Russia's Communist Party has called for a curtailment of “illegal migration” to the country and illustrated its appeal by a drawing of a woman wearing a Muslim head covering and veil and holding a severed human head.

The anti-migration measures, some of which had garnered thousands of supporter signatures by Thursday morning, was the party's response to a gruesome incident this week, when a woman — named as 38-year-old Uzbek national Gyulchekhra Bobokulova — was detained on a Moscow street holding the severed head of a child, shouting “Allahu Akbar” and calling herself a “terrorist.”

Bobokulova, who worked as the child's nanny, stands accused of killing the girl.

It has since emerged that her 19-year-old son, who had been living in Moscow but returned to Uzbekistan at the end of November last year, has also been arrested in the Uzbek region of Samarkand, the nanny’s father told Gazeta.ru.

“Where they have taken him we don’t know, where he is and what is up with him, they haven’t told us anything,” he said.

None of Russia's television networks reported the incident involving the woman as the Kremlin apparently feared it could stoke a backlash against migrant laborers. But if the plan was to avoid public expressions of outrage, it has largely failed, judging by a flurry of statements and proposals by Russia's politicians.

“The heinous case of the murder and beheading of a Russian 4-year-old girl by an illegal immigrant from Uzbekistan demands that society get back to solving the acute problem of migration,” the Moscow branch of the Communist Party, or KPRF, said on the party's website.

The party's proposed anti-migration measures included a life-long ban on re-entering Russia for foreigners who commit a crime in the country. The measure, which did not specify whether foreign suspects would need to be convicted of their alleged crimes or only charged, had garnered more than 19,000 supporter signatures by Thursday morning, out of the 20,000 it was seeking.

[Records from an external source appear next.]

(* ===== verification/ApiRuns.v ===== *)
(** * Runs of the API crash sweep

    The sweep of [ApiSweep] on the file system with the hash-table index,
    evaluated, and the witnesses of the theorems on the sweep. *)

From S2P Require Export Dispatch HashIndex.

#[local] Open Scope Z_scope.

#[local] Existing Instance fffs_host_backend_from_verify_flash | 100.

(** 32 sectors of 256 bytes, two of them for the journal. *)
Definition demo_api_config : api_sweep_config := mk_api_config 256 32 2 256.

Definition demo_api_index : @IndexCache (api_backend demo_api_config) := hash_index.

Definition demo_api_fuel : Fuel := 3000%nat.

(** A build with [FFFS_INDEX_HASH_TABLE_SIZE] set to 16. *)
Abbreviation API_SWEEP_INDEX_HEADS := 16.

(** One seed, twelve steps, one sample of two bits for each operation. *)
Definition sampled_options : sweep_options := mk_sweep_options 1 1 100 2 12 1 2 true.

(** The work of a thread on seed 1, cut after twelve steps: two files are written
    and one is deleted; 37 programs and erases are followed by a power loss and
    torn once, and all 74 images mount and have the hash of the files from
    before or from after the step. *)
Theorem api_sweep_seed_passes :
  @run_seed demo_api_config sampled_options demo_api_index demo_api_fuel
    API_SWEEP_INDEX_HEADS 1 api_stats_zero wear_stats_zero =
    Some (inr tt, mk_api_stats 74 37 1 0 2 0 0 1 143 12 1, mk_wear_stats true 1 32 32 1 2 33).
Proof.
  vm_cast_no_check (eq_refl (Some (inr tt : result, mk_api_stats 74 37 1 0 2 0 0 1 143 12 1,
    mk_wear_stats true 1 32 32 1 2 33))).
Qed.

(** A workload that does not fit its array is cut at the transaction that does
    not, and leaves room: it does not count as truncated. *)
Example truncated_workload_is_short :
  zlen (fst (churn_workload 1 300 100000 2 (mk_api_config 256 256 3 256) api_stats_zero)) = 152.
Proof. vm_cast_no_check (eq_refl 152). Qed.

(** ** Witnesses *)

Definition demo_steps : list api_step :=
  [mk_step API_STEP_OPEN_WRITE 0 5 0 20 [97]; mk_step API_STEP_WRITE 0 5 0 20 [97];
   mk_step API_STEP_CLOSE 0 5 0 0 [97]].

Definition demo_api_flash : ffsv_flash :=
  match init_formatted_flash demo_api_config with
  | Some (inr _, Some flash) => flash
  | _ => mk_flash (api_flash_config demo_api_config)
           (lfs_emubd_create (mk_emubd_config 1 4 256 32 0xff 0
              LFS_EMUBD_BADBLOCK_ERASEERROR))
           0 0 failure_zero [] [] 0 [] 0 staged_zero
  end.

#[local] Abbreviation demo_api_run :=
  (@run_workload demo_api_config demo_api_index demo_api_fuel API_SWEEP_INDEX_HEADS
     demo_steps api_stats_zero wear_stats_zero 1 0 0 true).

Definition run_verdict (r : option (result * api_stats * wear_stats)) : option (result * Z) :=
  match r with
  | Some (err, stats, _) => Some (err, st_crash_points stats)
  | None => None
  end.

Lemma run_verdict_ok r n : run_verdict r = Some (inr tt, n) ->
  exists stats' wear', r = Some (inr tt, stats', wear') /\ st_crash_points stats' = n.
Proof. destruct r as [[[err s] wear] |]; [| done]. intros [= -> <-]. by exists s, wear. Qed.

Lemma demo_verdict_ok : run_verdict demo_api_run = Some (inr tt, 15).
Proof. vm_cast_no_check (eq_refl (Some (inr tt : result, 15))). Qed.

(** The 15 programs and erases of the three steps. *)
Lemma api_sweep_verdict_witness : exists s0 s,
  @steps_verdict demo_api_config demo_api_index demo_api_fuel API_SWEEP_INDEX_HEADS
    1 0 0 true 0 demo_steps s0 s /\
  st_crash_points (sw_stats demo_api_config s0) = 0 /\
  st_crash_points (sw_stats demo_api_config s) = 15.
Proof.
  destruct (run_verdict_ok _ _ demo_verdict_ok) as (stats' & wear' & Hrun & Hn).
  destruct (@api_sweep_verdict demo_api_config demo_api_index hash_traced demo_api_fuel
    API_SWEEP_INDEX_HEADS _ _ _ _ _ _ _ _ _ Hrun) as (flash & w & s & _ & _ & _ & Hs & Heq).
  eexists _, s. split; [exact Hs |]. split; [reflexivity |]. by rewrite <- Heq.
Defined.

(** *** A file system with one file *)

Section Demo.
#[local] Existing Instance demo_api_index.
#[local] Existing Instance demo_api_fuel.

Definition after {A} (m : @M (api_backend demo_api_config) A)
    (w : @world (api_backend demo_api_config)) : @world (api_backend demo_api_config) :=
  snd (m w).

Lemma run_after {A} (m : @M (api_backend demo_api_config) A) w v :
  fst (m w) = Ok v -> m w = (Ok v, after m w).
Proof. unfold after. destruct (m w). by intros [= ->]. Qed.

(** The three steps on a mounted system. *)
Definition demo_session : @M (api_backend demo_api_config) unit :=
  api_mount_fs demo_api_config API_SWEEP_INDEX_HEADS ;;
  tx <- apply_step demo_api_config (nth 0 demo_steps gc_step) tx_zero ;;
  tx <- apply_step demo_api_config (nth 1 demo_steps gc_step) tx ;;
  apply_step demo_api_config (nth 2 demo_steps gc_step) tx ;;
  ret tt.

Definition demo_w0 : @world (api_backend demo_api_config) :=
  after demo_session (fresh_fs (mk_vstate demo_api_flash sampler_zero api_stats_zero)).

Definition demo_entry : fffs_stat := mk_stat [97] 20.
Definition demo_content : list Z := make_content 5 0 20.

Definition demo_w1 := after (fffs_list HASH_ENTRIES) demo_w0.
Definition demo_w2 := after (fffs_open hash_file (c_str [97]) FFFS_O_RDONLY) demo_w1.
Definition demo_w3 := after (fffs_read hash_file (Z.min 20 HASH_READ)) demo_w2.
Definition demo_w4 := after (fffs_close hash_file) demo_w3.

Lemma demo_lists : fst (fffs_list HASH_ENTRIES demo_w0) = Ok ([demo_entry], 1).
Proof. vm_compute. reflexivity. Qed.

Lemma demo_opens : fst (fffs_open hash_file (c_str [97]) FFFS_O_RDONLY demo_w1) = Ok tt.
Proof. vm_compute. reflexivity. Qed.

Lemma demo_reads : fst (fffs_read hash_file (Z.min 20 HASH_READ) demo_w2) = Ok demo_content.
Proof. vm_compute. reflexivity. Qed.

Lemma demo_closes : fst (fffs_close hash_file demo_w3) = Ok tt.
Proof. vm_compute. reflexivity. Qed.

Lemma demo_shows : namespace_shows [([97], 20, demo_content)] demo_w0 demo_w4.
Proof.
  exists [demo_entry], 1, demo_w1, [(demo_entry, demo_content)].
  split; [exact (run_after _ _ _ demo_lists) |]. split; [done |]. split; [done |].
  split; [| done]. econstructor; [| constructor].
  exists demo_w2, demo_w3. split; [exact (run_after _ _ _ demo_opens) |].
  split; [| exact (run_after _ _ _ demo_closes)].
  rewrite <- (app_nil_r demo_content). econstructor; [done | | done | by constructor].
  exact (run_after _ _ _ demo_reads).
Qed.

Definition demo_expected : api_run :=
  default ApiModel.run_start (ApiModel.run_steps make_content ApiModel.run_start demo_steps).

Lemma demo_tracks : model_tracks (ar_model demo_expected) (ar_ns demo_expected).
Proof.
  apply (tracks_set api_model_zero ∅ 0 0 5 20 [97]).
  - intros name f t z. split; [done |]. intros (i & Hi).
    by apply lookup_replicate_1 in Hi as [Hi _].
  - by apply Nat.ltb_lt; vm_compute.
  - intros j g Hj Hg. by apply lookup_replicate_1 in Hj as [-> _].
Qed.

Lemma right_files_accepted_witness :
  namespace_hash demo_w0 = (Ok (model_hash (ar_model demo_expected)), demo_w4).
Proof.
  apply (right_files_accepted make_content demo_steps demo_expected
    [([97], 20, demo_content)]).
  - by repeat constructor.
  - vm_compute. reflexivity.
  - exact demo_tracks.
  - exact demo_shows.
  - vm_compute. reflexivity.
Defined.
End Demo.

(** *** A thread that runs one seed *)

(** One seed, five steps, no samples. *)
Definition short_options : sweep_options := mk_sweep_options 1 1 100 2 5 0 0 true.

Definition short_stats : api_stats := mk_api_stats 15 0 1 0 1 0 0 0 16 5 1.
Definition short_wear : wear_stats := mk_wear_stats true 1 32 32 1 1 32.

#[local] Abbreviation short_work :=
  (@run_seed demo_api_config short_options demo_api_index demo_api_fuel
     API_SWEEP_INDEX_HEADS).

Lemma short_run : short_work 1 api_stats_zero wear_stats_zero =
  Some (inr tt, short_stats, short_wear).
Proof. vm_compute. reflexivity. Qed.

(** The only thread runs the only seed and ends. *)
Definition short_end : sweep_run :=
  mk_sweep_run (mk_dispatcher 1 (inr tt)) [mk_worker W_DONE short_stats short_wear] 1 true
    (inr tt) [0] [(0, inr tt)] [].

(** The states on the way, by the place of the thread. *)
Definition short_at (p : worker_phase) (next : Z) (given : list Z) : sweep_run :=
  mk_sweep_run (mk_dispatcher next (inr tt)) [mk_worker p api_stats_zero wear_stats_zero] 1 true
    (inr tt) given [] [].

Definition short_worked : sweep_run :=
  mk_sweep_run (mk_dispatcher 1 (inr tt)) [mk_worker W_IDLE short_stats short_wear] 1 true
    (inr tt) [0] [(0, inr tt)] [].

Lemma short_steps : nsteps (dispatch_step short_options short_work) 5 (run_start 1) short_end.
Proof.
  apply (nsteps_l _ _ _ (short_at W_START 0 []) _ (step_spawn short_options short_work
    (run_start 1) worker_zero eq_refl eq_refl)).
  apply (nsteps_l _ _ _ (short_at W_IDLE 0 []) _ (step_begin short_options short_work
    (short_at W_START 0 []) 0%nat _ eq_refl eq_refl)).
  apply (nsteps_l _ _ _ (short_at (W_RUN 0 1) 1 [0]) _ (step_next_seed short_options short_work
    (short_at W_IDLE 0 []) 0%nat _ 0 1 (mk_dispatcher 1 (inr tt)) eq_refl eq_refl eq_refl)).
  apply (nsteps_l _ _ _ short_worked _ (step_work short_options short_work
    (short_at (W_RUN 0 1) 1 [0]) 0%nat _ 0 1 (inr tt) short_stats short_wear eq_refl eq_refl short_run)).
  apply (nsteps_l _ _ _ short_end _ (step_no_seed short_options short_work
    short_worked 0%nat _ (mk_dispatcher 1 (inr tt)) eq_refl eq_refl eq_refl)).
  apply nsteps_O.
Qed.

Lemma short_reach : dispatch_reach short_options 1 short_work short_end.
Proof. exact (nsteps_reach _ _ _ _ _ _ short_steps). Qed.

Lemma short_joined : joined short_end.
Proof.
  split; [by right |]. intros i w Hi Hw. cbn in Hi. assert (i = O) as -> by lia.
  by injection Hw as <-.
Qed.

(** The only thread has no memory, reports it and ends. *)
Definition starved_end : sweep_run :=
  mk_sweep_run (mk_dispatcher 0 (inl FFFS_ERR_NOMEM))
    [mk_worker W_DONE api_stats_zero wear_stats_zero] 1 true (inr tt) [] []
    [REPORT_NO_MEMORY 0].

Lemma starved_reach : dispatch_reach short_options 1 short_work starved_end.
Proof.
  apply (reach_run_step _ _ _ (short_at (W_FAILED None FFFS_ERR_NOMEM) 0 [])).
  2: { exact (step_set_error short_options short_work
         (short_at (W_FAILED None FFFS_ERR_NOMEM) 0 []) 0%nat _ None FFFS_ERR_NOMEM
         eq_refl eq_refl). }
  apply (reach_run_step _ _ _ (short_at W_START 0 [])).
  2: { exact (step_no_memory short_options short_work (short_at W_START 0 []) 0%nat _
         eq_refl eq_refl). }
  apply (reach_run_step _ _ _ (run_start 1)); [constructor |].
  exact (step_spawn short_options short_work (run_start 1) worker_zero eq_refl eq_refl).
Qed.

Lemma starved_joined : joined starved_end.
Proof.
  split; [by right |]. intros i w Hi Hw. cbn in Hi. assert (i = O) as -> by lia.
  by injection Hw as <-.
Qed.

Lemma short_count : 0 <= so_seed_count short_options <= SIZE_MAX.
Proof. by unfold SIZE_MAX; cbn; lia. Qed.

Lemma seeds_handed_once_witness : dr_given short_end = seqZ 0 1.
Proof.
  apply (seeds_handed_once demo_api_config short_options 1 API_SWEEP_INDEX_HEADS short_end
    short_count short_reach).
Defined.

Lemma dispatch_verdict_witness :
  (exists stats wear stats' wear', short_work 1 stats wear = Some (inr tt, stats', wear')) /\
  exists report, run_random_status starved_end = inl (report_status report).
Proof.
  split.
  - destruct (dispatch_verdict demo_api_config short_options 1 API_SWEEP_INDEX_HEADS short_end
      short_count (Z.le_refl 1) short_reach short_joined) as (_ & _ & Hruns).
    exact (Hruns 0 (conj (Z.le_refl 0) Z.lt_0_1)).
  - destruct (dispatch_verdict demo_api_config short_options 1 API_SWEEP_INDEX_HEADS starved_end
      short_count (Z.le_refl 1) starved_reach starved_joined) as (report & _ & _ & Hst & _).
    exists report. cbn. by rewrite <- Hst.
Defined.

Lemma dispatch_terminates_witness :
  5 <= 2 * 1 + 4 * 1 + 1 /\
  ((exists s', dispatch_step short_options short_work short_end s') \/
   halted short_work short_end).
Proof.
  destruct (dispatch_terminates demo_api_config short_options 1 API_SWEEP_INDEX_HEADS 5 short_end
    short_count Z.le_0_1 short_steps) as (Hn & Hend & _).
  exact (conj Hn Hend).
Defined.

LDPR lawmaker and chairman of the State Duma's committee for public and religious organizations, Yaroslav Nilov, sent an open letter to KPRF chief Gennady Zyuganov, denouncing the drawing of a niqab-clad nanny holding a severed head as a “direct manipulation” of public perceptions.

“LDPR has always proposed harsh measures to solve the migration problem,” Nilov said in the letter, published on his party's website. “At the same time, I'm convinced that during today's complicated time, speculating on a tragedy can be interpreted as a signal to action by radicals and extremists.”

Although the suspect threatened to blow herself up when she appeared on a Moscow street, no explosives were reportedly found. Officials at a psychiatric clinic in Uzbekistan's Samarkand said the nanny had a more than a decade-long history of schizophrenia, accompanied by a “loss of control over her actions,” Russia's RIA Novosti news agency reported.

Her father confirmed that his daughter had earlier in her life been committed to a psychiatric hospital in Uzbekistan for 13 days after hearing ‘voices’ and saying ‘strange words'.

The Znak news website reported that videos have emerged of the nanny being interrogated by police and claiming that she committed the crime as revenge for the actions of President Vladimir Putin in Syria, shouting “Who spilled blood? Putin drops bombs from planes. Why do you bomb Muslims? They also want to live.”